The genetic modification of cells to develop cell-based vaccines and to modulate immune responses in vivo can be risky and inconvenient to perform in clinical situations. A novel chelator lipid, nitrilotriacetic acid di-tetradecylamine (NTA-DTDA) that, via the NTA group has high affinity for 6His peptide, was used to directly anchor recombinant forms of T cell costimulatory molecules containing a C-terminal 6-His sequence onto tumor cell surfaces. Initial experiments using murine P815 tumor cells established the optimum conditions for incorporating NTA-DTDA onto the membranes of cells. P815 cells with incorporated NTA-DTDAbound hexahistidine-(6His)-tagged forms of the extracellular domains of murine B7.1 and CD40 (B7.1-6H and CD40-6H) at very high levels (fluorescence 200-300-fold above background), and both proteins could be anchored onto the cells simultaneously. Significant loss of the anchored or "engrafted" protein occurred through membrane internalization following culture of the cells under physiological conditions, but P815 cells with engrafted B7.1-6H and/or CD40-6H stimulated the proliferation of allogenic and syngeneic splenic T cells in vitro, and generated cytotoxic T cells when used as vaccines in syngeneic animals.
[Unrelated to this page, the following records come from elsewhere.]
(** * Kunpeng-AED: the streaming pipeline, embedded and verified

    A shallow embedding of the real-time core of the repository:
    - [app/stream.py]: the [AudioStream] class (rolling buffer, bounded frame
      queue, microphone and WAV workers, start/stop),
    - [app/infer_tflite.py]: [YAMNetInference.predict] and [get_top_k],
    - [app/server.py]: [processing_loop], the module globals and the
      server lifecycle,
    - [app/feature.py]: the process pool of [FeatureExtractor],
    - [app/bench_cpu.py]: [CPUBenchmark.run].

    Python objects are records, their methods are computations in a small
    state-and-exception monad that also records, in order, the calls made on
    collaborators (the logger, the queue, the clock, threads, the socket). *)

From Stdlib Require Import ZArith QArith Lia Bool String DecimalString.
From stdpp Require Import base list gmap sorting.

Open Scope Z_scope.

(** ** Python values shared by all modules *)

(** Exception classes that the code raises, catches or can receive from a
    collaborator. [SystemExit] and [KeyboardInterrupt] derive from
    [BaseException] only, so that [except Exception] does not catch them. *)
Inductive exn_class :=
| ValueError | IndexError | AttributeError | RuntimeError
| QueueFull | QueueEmpty | PortAudioError
| SystemExit | KeyboardInterrupt.

Record exn := mk_exn { exn_cls : exn_class; exn_msg : string }.

Definition isinstance_Exception (e : exn) : bool :=
  match exn_cls e with
  | SystemExit | KeyboardInterrupt => false
  | _ => true
  end.

Definition is_QueueFull (e : exn) : bool :=
  match exn_cls e with QueueFull => true | _ => false end.

Definition is_QueueEmpty (e : exn) : bool :=
  match exn_cls e with QueueEmpty => true | _ => false end.

Inductive result (A : Type) :=
| Ok (a : A)
| Raise (e : exn).
Arguments Ok {A} a.
Arguments Raise {A} e.

Definition is_Ok {A} (r : result A) : bool :=
  match r with Ok _ => true | Raise _ => false end.

(** ** Python slicing and the numpy operations the code uses *)

Module Py.
Section Slices.
Context {A : Type}.

(** A slice bound [i] of a sequence of length [len], as Python normalises
    it: a negative bound counts from the end, and both are clamped. *)
Definition slice_bound (len : nat) (i : Z) : nat :=
  if i <? 0 then Z.to_nat (Z.max 0 (Z.of_nat len + i))
  else Z.to_nat (Z.min i (Z.of_nat len)).

(** [l[start:]] *)
Definition slice_from (l : list A) (start : Z) : list A :=
  drop (slice_bound (length l) start) l.

(** [l[:stop]] *)
Definition slice_to (l : list A) (stop : Z) : list A :=
  take (slice_bound (length l) stop) l.

(** [l[start:stop]] *)
Definition slice (l : list A) (start stop : Z) : list A :=
  let b := slice_bound (length l) start in
  let e := slice_bound (length l) stop in
  take (e - b) (drop b l).

(** [np.roll(a, shift)] on a one-dimensional array: element [i] moves to
    position [(i + shift) mod n]; an empty array is returned as it is. *)
Definition np_roll (a : list A) (shift : Z) : list A :=
  match a with
  | [] => []
  | _ =>
      let n := length a in
      let s := Z.to_nat (shift mod Z.of_nat n) in
      drop (n - s) a ++ take (n - s) a
  end.

(** [a[start:] = vals] on a one-dimensional array: [vals] must have the
    length of the target slice, or length one (it is then broadcast);
    anything else is numpy's [ValueError]. *)
Definition setitem_from (a : list A) (start : Z) (vals : list A)
  : result (list A) :=
  let b := slice_bound (length a) start in
  let t := (length a - b)%nat in
  if (length vals =? t)%nat then Ok (take b a ++ vals)
  else match vals with
       | [v] => Ok (take b a ++ replicate t v)
       | _ => Raise (mk_exn ValueError "could not broadcast input array")
       end.

(** [np.pad(a, (0, after))] with the default constant mode: [after]
    copies of [zero] on the right; a negative width is a [ValueError]. *)
Definition np_pad_right (zero : A) (a : list A) (after : Z)
  : result (list A) :=
  if after <? 0 then
    Raise (mk_exn ValueError "index can't contain negative values")
  else Ok (a ++ replicate (Z.to_nat after) zero).

(** [np.zeros(n)] *)
Definition np_zeros (zero : A) (n : Z) : result (list A) :=
  if n <? 0 then Raise (mk_exn ValueError "negative dimensions are not allowed")
  else Ok (replicate (Z.to_nat n) zero).

(** [len(l)] *)
Definition len (l : list A) : Z := Z.of_nat (length l).
End Slices.
End Py.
Furthermore, the immunization of syngeneic mice with P815 cells engrafted with B7.1-6H or with B7. 1-6H and CD40-6H induced protection against challenge with the native P815 tumor. The results indicate that the use of chelator lipids like NTD-DTDA to engraft costimulatory and/or other molecules onto cell membranes could provide a convenient alternative to transfection in the development of cell-based vaccines and for modulation of immune function.